A medida que las cosas se han agravado, mayor ha sido la represión y la militarización, síntoma inequívoco de que el chavismo ha optado por la huida hacia adelante. No contentos con tener más de la mitad de los ministerios, y controlar PDVSA y un banco, los militares ahora han tomado también a su cargo la economía. Maduro ha otorgado poderes extraordinarios a Vladimir Padrino López, el ministro de Defensa, y lo ha puesto a cargo de la distribución de alimentos. Al mismo tiempo, la ofensiva contra los civiles ha arreciado: ahora Maduro ha prohibido que ejerzan sus cargos aquellos funcionarios elegidos que firmaron la solicitud del revocatorio.

Todo esto se da en medio de una hecatombe financiera. Como el país no produce casi nada y la industria petrolera, otrora poderosa, está en estado calamitoso, el gobierno no tiene divisas para pagar a sus acreedores extranjeros. Ha recortado drásticamente las importaciones de cosas básicas, como los alimentos, para ahorrar divisas porque cree que si declara la suspensión de pagos y se le cierra por completo el acceso al financiamiento exterior, la revolución, o lo que queda de ella, se hará trizas. Venezuela ha hecho, en promedio, pagos de más de 15 mil millones de dólares anuales durante mucho tiempo, pero ahora que debe pagar cerca de cinco mil millones no puede afrontar sus compromisos, y menos hacerlo si al mismo tiempo entrega divisas para comprar alimentos.

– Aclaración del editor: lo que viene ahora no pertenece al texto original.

(** * PodClaw: script -> speech -> subtitles -> video pipeline

    A shallow embedding of the core of the [podclaw] Python package
    ([config.py], [script.py], [tts.py], [subtitles.py], [generator.py],
    [cli.py])
    and the properties of its documented behaviour.

    Conventions of the embedding.
    - Python [int] is [Z]; [//] is [Z.div] and [%] is [Z.modulo] (both floor
      towards minus infinity for a positive divisor, as in Python).
    - Python [str] is [string]; the model covers ASCII text (one character
      per code point), for which [str.split], [str.strip], [str.lower] and
      [str.isalnum] are written out below.
    - A [dict] used as an open record (a script segment) is a
      [gmap string value]; a [dict] used as a map is a [gmap] too.
    - An exception is a value of [exn]; a function that may raise returns a
      [result]. *)

From Stdlib Require Import ZArith QArith Ascii.
From stdpp Require Import base gmap strings list fin_maps pretty.

Local Open Scope Z_scope.

(* ===================================================================== *)
(** * Python primitives used by the package                               *)
(* ===================================================================== *)

Module Py.

(** [str.isspace] on one ASCII character: TAB, LF, VT, FF, CR, the four
    separators FS GS RS US, and SPACE. *)
Definition isspace (c : ascii) : bool :=
  let n := nat_of_ascii c in
  ((9 <=? n)%nat && (n <=? 13)%nat) || ((28 <=? n)%nat && (n <=? 32)%nat).

Definition isupper (c : ascii) : bool :=
  let n := nat_of_ascii c in (65 <=? n)%nat && (n <=? 90)%nat.

Definition isalnum_c (c : ascii) : bool :=
  let n := nat_of_ascii c in
  ((48 <=? n)%nat && (n <=? 57)%nat) || ((65 <=? n)%nat && (n <=? 90)%nat)
  || ((97 <=? n)%nat && (n <=? 122)%nat).

Definition lower_c (c : ascii) : ascii :=
  if isupper c then ascii_of_nat (nat_of_ascii c + 32) else c.

(** [len(s)] *)
Definition len (s : string) : Z := Z.of_nat (String.length s).

(** [s.lower()] *)
Fixpoint lower (s : string) : string :=
  match s with
  | EmptyString => EmptyString
  | String c s' => String (lower_c c) (lower s')
  end.
(** C4 (amended): when the question type of an existing, valid entry
    differs from the snapshot, the save of the question dispatches the
    entry update first, then the deletion of every persisted choice the
    entry no longer has, and then a batch that holds the creation of every
    new choice and of every new grid row and no entry update or choice
    deletion; the first await comes after that batch, and after it only
    follow-up entries are created: no entry update, no choice deletion,
    no choice creation and no grid row creation.  The creations are thus
    dispatched after the update and the deletions in program order, in the
    same batch, without waiting for them to complete. *)
Theorem C4_type_change_dispatch_order :
  forall (st : FormState) (succeeds : nat -> bool)
         (cur orig : SurveyEntryForm) (entryId : jsstring),
    entryAt (sections st) (selectedSection st) (selectedQuestion st) = Some cur ->
    idOf (entry_id cur) = Some entryId ->
    isValid (validateSurveyEntry cur) = true ->
    entryAt (originalSectionsSnapshot st) (selectedSection st)
            (selectedQuestion st) = Some orig ->
    questionType cur <> questionType orig ->
    exists batch tail,
      events (handleSaveCurrentQuestion st succeeds)
      = Dispatch (UpdateEntry entryId (entryUpdateData cur))
        :: map Dispatch (map fst (deleteOldChoices cur (Some orig)))
        ++ map Dispatch batch ++ AwaitAll :: tail
      /\ (forall oc id,
            In oc (choices orig) -> idOf (choice_id oc) = Some id ->
            hasId (map choice_id (choices cur)) id = false ->
            In (DeleteChoice id) (map fst (deleteOldChoices cur (Some orig))))
      /\ (forall choice ci,
            nth_error (choices cur) ci = Some choice ->
            idOf (choice_id choice) = None ->
            In (AddChoice entryId (choiceData choice ci)) batch)
      /\ (forall row ri,
            nth_error (gridRows cur) ri = Some row -> idOf (row_id row) = None ->
            In (AddGridRow entryId (rowData row ri)) batch)
      /\ (forall c, In c batch -> isEntryUpdateOrChoiceDelete c = false)
      /\ (forall c, In (Dispatch c) tail ->
                    (exists d, c = AddEntry (selectedSectionId st) d)
                    /\ isCreateRow c = false
                    /\ isEntryUpdateOrChoiceDelete c = false).
Proof.
  intros st succeeds cur orig entryId Hcur Hid Hvalid Horig Htype.
  destruct (handleSaveCurrentQuestion_events st succeeds cur entryId
              Hcur Hid Hvalid) as (tail & Hev & Htail & _).
  rewrite Horig in Hev.
  exists (map fst (concat (mapi (saveChoice entryId (Some orig)) (choices cur))
                   ++ deleteOldGridRows cur (Some orig)
                   ++ concat (mapi (saveGridRow entryId (Some orig)) (gridRows cur)))),
         tail.
  split.
  { rewrite Hev. unfold basicOperations.
    rewrite (hasEntryChanged_type cur orig Htype).
    cbn [app map fst rejects]. f_equal.
    rewrite !map_app, !map_map, <- !app_assoc. reflexivity. }
  split; [intros oc id; apply deleteOldChoices_complete|].
  split.
  { intros choice ci Hchoice Hnew. apply in_map_iff.
    exists (rejects (AddChoice entryId (choiceData choice ci))).
    split; [reflexivity|].
    apply in_or_app. left.
    apply (in_concat_mapi (saveChoice entryId (Some orig)) (choices cur)
                          ci choice _ Hchoice).
    unfold saveChoice. rewrite Hnew. now left. }
  split.
  { intros row ri Hrow Hnew. apply in_map_iff.
    exists (rejects (AddGridRow entryId (rowData row ri))).
    split; [reflexivity|].
    apply in_or_app. right. apply in_or_app. right.
    apply (in_concat_mapi (saveGridRow entryId (Some orig)) (gridRows cur)
                          ri row _ Hrow).
    unfold saveGridRow. rewrite Hnew. now left. }
  split; [intros c; apply later_operations_kind|].
  intros c Hc. apply Htail in Hc. destruct Hc as [d ->].
  split; [now exists d|]. split; reflexivity.
Qed.

Lemma C4_type_change_dispatch_order_witness :
  exists batch tail,
    events (handleSaveCurrentQuestion typeChanged allSucceed)
    = Dispatch (UpdateEntry (lit "e1")
                  (entryUpdateData
                     (handleQuestionTypeChange GRID (lit "u6") (lit "u7")
                        (entryToForm (followUpsOfSection sectionS1) mainE1))))
      :: map Dispatch [DeleteChoice (lit "c1"); DeleteChoice (lit "c2")]
      ++ map Dispatch batch ++ AwaitAll :: tail
    /\ In (AddChoice (lit "e1")
             (mkChoicePayload (lit "u6") (Some (lit "A")) [] None NoFile
                              (Some false))) batch
    /\ In (AddGridRow (lit "e1") (mkRowPayload 1 [] None NoFile)) batch
    /\ (forall c, In c batch -> isEntryUpdateOrChoiceDelete c = false).
Proof.
  destruct (C4_type_change_dispatch_order typeChanged allSucceed
              (handleQuestionTypeChange GRID (lit "u6") (lit "u7")
                 (entryToForm (followUpsOfSection sectionS1) mainE1))
              (jsonEntry (entryToForm (followUpsOfSection sectionS1) mainE1))
              (lit "e1") eq_refl eq_refl eq_refl eq_refl)
    as (batch & tail & Hev & _ & Hchoices & Hrows & Hbatch & _).
  - discriminate.
  - exists batch, tail. split; [exact Hev|].
    split; [|split; [|exact Hbatch]].
    + apply (Hchoices (emptyChoice (lit "u6") (Some 0)) 0); reflexivity.
    + apply (Hrows (mkRowForm None 1 [] None NoFile) 0); reflexivity.
Defined.

(** C6, as stated, fails: in [mixedReference] the parent question e1 is on
    the server and the triggering choice n-c3 is new; the save raises no
    error, reports success and dispatches the creation of the follow-up
    with the client identifiers of the parent and of the choice. *)
Lemma C6_counterexample_mixed_reference_created :
  events (handleSaveCurrentQuestion mixedReference allSucceed)
  = [Dispatch (AddChoice (lit "e1")
       (mkChoicePayload (lit "n-c3") (Some (lit "C")) (lit "Maybe") None NoFile
                        (Some false)));
     AwaitAll;
     Dispatch (AddEntry (Some (lit "s1"))
       (mkEntryPayload (lit "n-fu3") (lit "Why maybe?") (Some 5%Z) None NoFile
          TEXT false None [] [] true
          (Some (lit "e1")) (Some [lit "n-c3"]) None None));
     AwaitAll]
  /\ sq_toasts (handleSaveCurrentQuestion mixedReference allSucceed)
     = [(TSuccess, lit "Question saved successfully!")].
Proof. vm_compute. split; reflexivity. Qed.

Así, la revolución prefiere que los venezolanos mueran de hambre haciéndoles creer que el problema son los especuladores y el boicot de los fascistas (de allí la entrega de la responsabilidad alimenticia al general Padrino López, un firme candidato al Nobel de Economía decidido a hacer aparecer los alimentos a punta de fusil…). Eso sí, los acreedores internos no importan, sólo los externos: el gobierno está sustituyendo las deudas comerciales con sus proveedores locales con (impagables) deudas financieras.

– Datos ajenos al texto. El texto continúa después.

Lemma training_same_move_witness :
  choose_action (F:=float) random_predict Standin.get_reward
    Standin.get_valid_actions_1d Standin.index_to_pos 300 1 3 two_stones MCTS_init
  = obind (choose_action_training (F:=float) random_predict Standin.get_reward
             Standin.get_valid_actions_1d Standin.index_to_pos
             300 3 two_stones MCTS_init)
      (λ '(best_action, _, st'), Done (best_action, st')).
Proof.
  apply (training_same_move (F:=float) random_predict Standin.get_reward
           Standin.get_valid_actions_1d Standin.index_to_pos
           300 1 3 two_stones MCTS_init).
  lia.
Defined.

Lemma training_empty_board_witness :
  choose_action_training (F:=float) random_predict Standin.get_reward
    Standin.get_valid_actions_1d Standin.index_to_pos 0 300 empty_board MCTS_init
  = Done ((7, 7),
          replicate 112 (of_Z 0) ++ of_Z 1 :: replicate 112 (of_Z 0),
          MCTS_init).
Proof.
  apply (training_empty_board (F:=float) random_predict Standin.get_reward
           Standin.get_valid_actions_1d Standin.index_to_pos
           0 300 empty_board MCTS_init).
  exact empty_board_all_empty.
Defined.

Lemma pure_search_prior_witness :
  ∃ st',
    search (F:=R) random_predict Standin.get_reward
      Standin.get_valid_actions_1d Standin.index_to_pos 1 two_stones MCTS_init
    = Done ((- 0)%R, st')
    ∧ s_p st' !! two_stones
      = Some ((λ i, if bool_decide (i ∈ Standin.get_valid_actions_1d two_stones 1)
                    then (1 / INR (legal_count (Standin.get_valid_actions_1d two_stones 1)))%R
                    else 0%R)
                <$> range BOARD_SIZE)
    ∧ events st' = events (MCTS_init (F:=R)) ++ [EvPredict two_stones].
Proof.
  apply (pure_search_prior Standin.get_reward
           Standin.get_valid_actions_1d Standin.index_to_pos
           0 two_stones MCTS_init).
  - vm_compute. reflexivity.
  - apply lookup_empty.
  - vm_compute. discriminate.
Defined.

Lemma nn_readable_injective_witness :
  two_stones = convert_perspective (convert_perspective two_stones).
Proof.
  apply (nn_readable_injective two_stones
           (convert_perspective (convert_perspective two_stones))).
  - exact two_stones_cells_ok.
  - unfold cells_ok. vm_compute (convert_perspective _).
    repeat (constructor; [repeat (constructor; [unfold cell_ok; lia |]); constructor |]).
    constructor.
  - vm_compute. reflexivity.
Defined.

Lemma nn_readable_convert_witness :
  ∃ own enemy first second,
    AGC.convert_to_nn_readable two_stones = [[own; enemy; first; second]]
    ∧ AGC.convert_to_nn_readable (convert_perspective two_stones)
      = [[enemy; own; first; second]].
Proof.
  apply (nn_readable_convert two_stones). exact two_stones_cells_ok.
Defined.

Lemma four_in_row_oracle :
  oracle_positions four_in_row None
  = [(0, 0); (0, 1); (0, 2); (0, 3); (0, 4); (0, 5)]
    ++ (1, 0)
       :: [(1, 5); (2, 0); (2, 1); (2, 2); (2, 3); (2, 4); (2, 5); (3, 0);
           (3, 4); (4, 0); (4, 1); (4, 2); (4, 3); (4, 4)].
Proof. vm_compute. reflexivity. Qed.

Lemma agc_predict_winning_move_witness :
  AGC.predict (F:=float) oracle_positions Standin.has_five Standin.index_to_pos
    constant_model four_in_row
  = Done (map (λ i, if decide (Standin.index_to_pos i = (1, 0))
                    then of_Z 1 else of_Z 0)
            (range BOARD_SIZE),
          fdiv (of_Z 99) (of_Z 100)).
Proof.
  apply (agc_predict_winning_move (F:=float) oracle_positions Standin.has_five
           Standin.index_to_pos constant_model four_in_row
           [(0, 0); (0, 1); (0, 2); (0, 3); (0, 4); (0, 5)] (1, 0)
           [(1, 5); (2, 0); (2, 1); (2, 2); (2, 3); (2, 4); (2, 5); (3, 0);
            (3, 4); (4, 0); (4, 1); (4, 2); (4, 3); (4, 4)]
           (<[1%nat := [1; 1; 1; 1; 1; 0; 0; 0; 0; 0; 0; 0; 0; 0; 0]]> four_in_row)).
  - exact four_in_row_oracle.
  - apply Forall_no_winb. vm_compute. reflexivity.
  - vm_compute. reflexivity.
  - vm_compute. reflexivity.
Defined.

Lemma two_stones_no_win :
  Forall (no_win Standin.has_five two_stones) (oracle_positions two_stones None).
Proof. apply Forall_no_winb. vm_compute. reflexivity. Qed.

Lemma agc_predict_network_witness :
  AGC.predict (F:=float) oracle_positions Standin.has_five Standin.index_to_pos
    constant_model two_stones
  = Done (replicate 225 (fdiv (of_Z 1) (of_Z 225)), of_Z 0).
Proof.
  apply (agc_predict_network (F:=float) oracle_positions Standin.has_five
           Standin.index_to_pos constant_model two_stones
           [replicate 225 (fdiv (of_Z 1) (of_Z 225))] [of_Z 0]).
  - exact two_stones_no_win.
  - reflexivity.
Defined.

Lemma constant_model_predict {F : Type} `{Arith F} (b : board) :
  Forall (no_win Standin.has_five b) (oracle_positions b None) →
  AGC.predict (F:=F) oracle_positions Standin.has_five Standin.index_to_pos
    constant_model b
  = Done (replicate 225 (fdiv (of_Z 1) (of_Z 225)), of_Z 0).
Proof.
  intros Hno. unfold AGC.predict.
  rewrite (winning_action_none _ _ _ Hno). reflexivity.
Qed.

Lemma agc_choose_action_valid_witness :
  ∃ j, AGC.choose_action (F:=R) oracle_positions Standin.has_five
         Standin.index_to_pos constant_model 1 two_stones
       = Done (Standin.index_to_pos (Z.of_nat j))
    ∧ (j < 225)%nat
    ∧ Standin.index_to_pos (Z.of_nat j) ∈ oracle_positions two_stones (Some 2).
Proof.
  destruct (agc_choose_action_valid oracle_positions Standin.has_five
              Standin.index_to_pos constant_model 1 two_stones
              (replicate 225 (1 / 225)%R) 0%R 96%nat (1 / 225)%R)
    as (j & Hrun & Hlt & Hin & _).
  - exact (constant_model_predict (F:=R) two_stones two_stones_no_win).
  - apply length_replicate.
  - apply Forall_replicate. lra.
  - apply lookup_replicate_2. lia.
  - lra.
  - apply (bool_decide_unpack _). vm_compute. reflexivity.
  - exists j. split; [exact Hrun |]. split; [exact Hlt | exact Hin].
Defined.

Lemma empty_board_no_win :
  Forall (no_win Standin.has_five empty_board) (oracle_positions empty_board None).
Proof. apply Forall_no_winb. vm_compute. reflexivity. Qed.

Lemma empty_board_no_position : oracle_positions empty_board (Some 2) = [].
Proof. vm_compute. reflexivity. Qed.

Lemma agc_choose_action_all_masked_witness :
  AGC.choose_action (F:=R) oracle_positions Standin.has_five
    Standin.index_to_pos constant_model 1 empty_board
  = Done (Standin.index_to_pos 0).
Proof.
  apply (agc_choose_action_all_masked oracle_positions Standin.has_five
           Standin.index_to_pos constant_model 1 empty_board
           (replicate 225 (1 / 225)%R) 0%R).
  - exact (constant_model_predict (F:=R) empty_board empty_board_no_win).
  - apply length_replicate.
  - intros i x _ Hin. rewrite empty_board_no_position in Hin.
    by apply elem_of_nil in Hin.
Defined.

Lemma visits_consistent_witness :
  ∃ st, search_seq (F:=R) random_predict Standin.get_reward
          Standin.empty_cells Standin.index_to_pos
          300 (replicate 3 two_stones) MCTS_init = Done st
    ∧ (∀ b, is_Some (s_p st !! b) → s_n st !! b = Some (edge_visits (sa_n st) b))
    ∧ (∀ b a, is_Some (sa_n st !! (b, a)) → is_Some (s_p st !! b)).
Proof.
  destruct (playouts_return random_predict Standin.get_reward
              Standin.empty_cells Standin.index_to_pos
              random_predict_size empty_cells_ok two_stones 300%nat
              two_stones_shape_ok) with (n := 3%nat) as [st Hst].
  - vm_compute. reflexivity.
  - vm_compute. reflexivity.
  - lia.
  - rewrite playouts_search_seq in Hst.
    exists st. split; [exact Hst |].
    exact (visits_consistent (F:=R) random_predict Standin.get_reward
             Standin.empty_cells Standin.index_to_pos
             300 (replicate 3 two_stones) st Hst).
Defined.

Lemma search_seq_returns_witness :
  ∃ st, search_seq (F:=R) random_predict Standin.get_reward
          Standin.empty_cells Standin.index_to_pos
          224 [two_stones; two_stones] MCTS_init = Done st
    ∧ priors_bounded st ∧ edges_bounded st.
Proof.
  apply (search_seq_returns random_predict Standin.get_reward
           Standin.empty_cells Standin.index_to_pos
           random_predict_ok standin_reward_bounded empty_cells_ok
           224 [two_stones; two_stones]).
  assert (shape_ok two_stones ∧ 0 < count_nonzero two_stones
          ∧ BOARD_SIZE - count_nonzero two_stones < Z.of_nat 224) as Hroot.
  { split; [exact two_stones_shape_ok |]. split; vm_compute; reflexivity. }
  repeat constructor; apply Hroot.
Defined.

(** ** Selection on the run on binary64 floats *)

Lemma demo_first_run :
  demo_search 1 two_stones MCTS_init
  = Done (fst (done_val (of_Z (F:=float) 0, MCTS_init) (demo_search 1 two_stones MCTS_init)),
          expanded_root).
Proof.
  apply (done_pair_eq (of_Z (F:=float) 0, MCTS_init)
           (demo_search 1 two_stones MCTS_init)).
  vm_compute. reflexivity.
Qed.

Lemma demo_second_edges :
  ∀ a, is_Some (sa_q (snd demo_second) !! (two_stones, a))
       → is_Some (sa_n (snd demo_second) !! (two_stones, a)).
Proof.
  destruct (search_visit_inv (F:=float) random_predict Standin.get_reward
              Standin.get_valid_actions_1d Standin.index_to_pos
              1 two_stones MCTS_init _ _ visit_inv_init demo_first_run)
    as [Hinv1 _].
  destruct (search_visit_inv (F:=float) random_predict Standin.get_reward
              Standin.get_valid_actions_1d Standin.index_to_pos
              2 two_stones expanded_root _ _ Hinv1 demo_second_run)
    as [(Hdom & _) _].
  intros a. apply Hdom.
Qed.

Lemma select_puct_witness :
  ∃ a, select (snd demo_second) two_stones = Done a
    ∧ (∀ a', a' ∈ [96; 97; 98; 99; 111; 114; 126; 127; 128; 129] →
         puct_score (snd demo_second) two_stones a'
         = Done (puct_formula (snd demo_second) two_stones a'))
    ∧ first_greatest (puct_formula (snd demo_second) two_stones)
        [96; 97; 98; 99; 111; 114; 126; 127; 128; 129] a.
Proof.
  destruct (select_puct (F:=float) random_predict Standin.get_reward
              Standin.get_valid_actions_1d Standin.index_to_pos
              0 (snd demo_second) two_stones
              [96; 97; 98; 99; 111; 114; 126; 127; 128; 129] demo_priors 1)
    as (a & Hsel & Hscore & Hfirst & _).
  - vm_compute. reflexivity.
  - discriminate.
  - vm_compute. reflexivity.
  - intros a Ha. apply getitem_is_Some.
    assert (length demo_priors = 225%nat) as -> by (vm_compute; reflexivity).
    assert (Forall (λ a, 0 ≤ a < Z.of_nat 225) [96; 97; 98; 99; 111; 114; 126; 127; 128; 129])
      as Hall by (repeat constructor; lia).
    exact (proj1 (Forall_forall _ _) Hall a Ha).
  - vm_compute. reflexivity.
  - vm_compute. reflexivity.
  - vm_compute. reflexivity.
  - exact demo_second_edges.
  - apply comparableb_sound. vm_compute. reflexivity.
  - exists a. split; [exact Hsel |]. split; [exact Hscore | exact Hfirst].
Defined.

(** Without comparable scores the loop selects nothing: when every prior
    is NaN, every score is NaN, no score is greater than -inf, and
    [select] answers with the initial -1. *)
Lemma select_nan_scores :
  select
    (snd (done_val (of_Z (F:=float) 0, MCTS_init)
            (search (F:=float) nan_predict Standin.get_reward
               Standin.get_valid_actions_1d Standin.index_to_pos
               1 two_stones MCTS_init)))
    two_stones
  = Done (-1).
Proof. vm_compute. reflexivity. Qed.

Nada de esto debe extrañar. El PIB lleva 10 trimestres consecutivos con crecimiento negativo (la tasa, a mediados de este año, es de -12%), la inversión, que era raquítica, ha descendido otro 26% este año y el consumo, que ya era de supervivencia, ha caído otro 16%. El gobierno, cuyo gasto ha descendido un 50%, ya no puede mitigar este desastre con dinero del petróleo, pues ha arruinado esa industria también: en 2015 los ingresos fiscales de origen petrolero fueron 915 mil millones de bolívares, mientras que en los primeros cinco meses de este año no llegan a 160 mil millones. A pesar de contar con reservas ocho veces superiores a las de Estados Unidos, Venezuela tiene que importar petróleo porque le cuesta más refinar el suyo propio, que es más denso, un lujo que ya no puede darse.

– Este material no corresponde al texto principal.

(** * SlimCode: validation and minification of pasted or uploaded source text

    A shallow embedding of the page component of SlimCode
    ([validateContent], [handleFileUpload], [handleCodeChange], [mockMinify],
    [handleMinify], [downloadFile]) together with the platform functions it calls
    (regular-expression [replace] and [test], [String.prototype.trim],
    [Blob] sizes, [JSON.parse], [JSON.stringify], [Math.round]).

    A JavaScript string is a sequence of UTF-16 code units; regular
    expressions without the [u] flag work on code units. *)

From Stdlib Require Import List NArith ZArith Bool Ascii String Lia.
From Stdlib Require Import QArith Qround Qabs.
From Stdlib Require Import Floats.SpecFloat.
Import ListNotations.

Close Scope Q_scope.

(** ** Strings *)

Definition cu := N.
Definition jsstring := list cu.

Definition ch (a : ascii) : cu := N_of_ascii a.
Arguments ch a%_char.

(** An ASCII literal of the source as a JavaScript string. *)
Definition lit (s : string) : jsstring := map N_of_ascii (list_ascii_of_string s).

(** The same, with every apostrophe standing for a double quote. *)
Definition litq (s : string) : jsstring :=
  map (fun c => if N.eqb c 39 then 34%N else c) (lit s).

Module Chars.

Open Scope N_scope.

(** ECMAScript LineTerminator: LF, CR, LS, PS. *)
Definition is_line_terminator (c : cu) : bool :=
  (c =? 10) || (c =? 13) || (c =? 0x2028) || (c =? 0x2029).

(** The class [\s], which is also what [trim] strips: WhiteSpace (TAB, VT,
    FF, SP, NBSP, ZWNBSP and the Unicode space separators) and
    LineTerminator. *)
Definition is_space (c : cu) : bool :=
  ((9 <=? c) && (c <=? 13))
  || (c =? 32) || (c =? 0xA0) || (c =? 0x1680)
  || ((0x2000 <=? c) && (c <=? 0x200A))
  || (c =? 0x2028) || (c =? 0x2029) || (c =? 0x202F) || (c =? 0x205F)
  || (c =? 0x3000) || (c =? 0xFEFF).

Definition any (_ : cu) : bool := true.
Definition other_than (a : ascii) (c : cu) : bool := negb (c =? ch a).
Arguments other_than a%_char c.
(** [.] without the [s] flag. *)
Definition dot (c : cu) : bool := negb (is_line_terminator c).
(** [[A-Z]] *)
Definition upper (c : cu) : bool := (65 <=? c) && (c <=? 90).
(** [[^{}]] *)
Definition not_brace (c : cu) : bool := negb ((c =? 123) || (c =? 125)).

Definition is_high_surrogate (c : cu) : bool := (0xD800 <=? c) && (c <=? 0xDBFF).
Definition is_low_surrogate (c : cu) : bool := (0xDC00 <=? c) && (c <=? 0xDFFF).

End Chars.

(** ** Regular expressions

    The patterns of the source are sequences of single characters, character
    classes, greedy or lazy repetitions of a class and the anchor [$]; one of
    them is an alternation of such sequences.  The matcher is the usual
    backtracking one and returns the length of the match that starts at the
    head of the text. *)

Module Regex.

Inductive atom : Type :=
| Chr (a : ascii)              (* one literal character *)
| Cls (p : cu -> bool)         (* one character of a class *)
| Greedy (p : cu -> bool)      (* [p*]  *)
| Lazy (p : cu -> bool)        (* [p*?] *)
| EndOfLine.                   (* [$] under the flag [m] *)

Arguments Chr a%_char.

En lo que constituye una alucinante ironía, Maduro, necesitado de divisas, ha llegado a entregar, sin ninguna información pública, vastos territorios del llamado “Arco del Orinoco”, zona muy sensible desde el punto de vista ambiental, a compañías mineras a las que antes calificaba de tiburones imperialistas.

Este es el contexto en el que millones de venezolanos y muchos gobiernos extranjeros han concluido que urge iniciar la segunda fase del proceso revocatorio, es decir la recogida de unos cuatro millones de firmas, para fijar la fecha y llevar a cabo la consulta. Ese mecanismo pacífico y ordenado permitiría, como lo establece la Constitución, la salida de Maduro y la convocatoria de elecciones siempre y cuando se realizara este año. De realizarse el próximo, Maduro sólo sería reemplazado por su vicepresidente y el chavismo se mantendría en el poder hasta 2018, una verdadera eternidad desde la perspectiva angustiosa de hoy. Sin garantía, por cierto, de que ese año el gobierno convoque las elecciones presidenciales o de que, convocándolas, respete el resultado.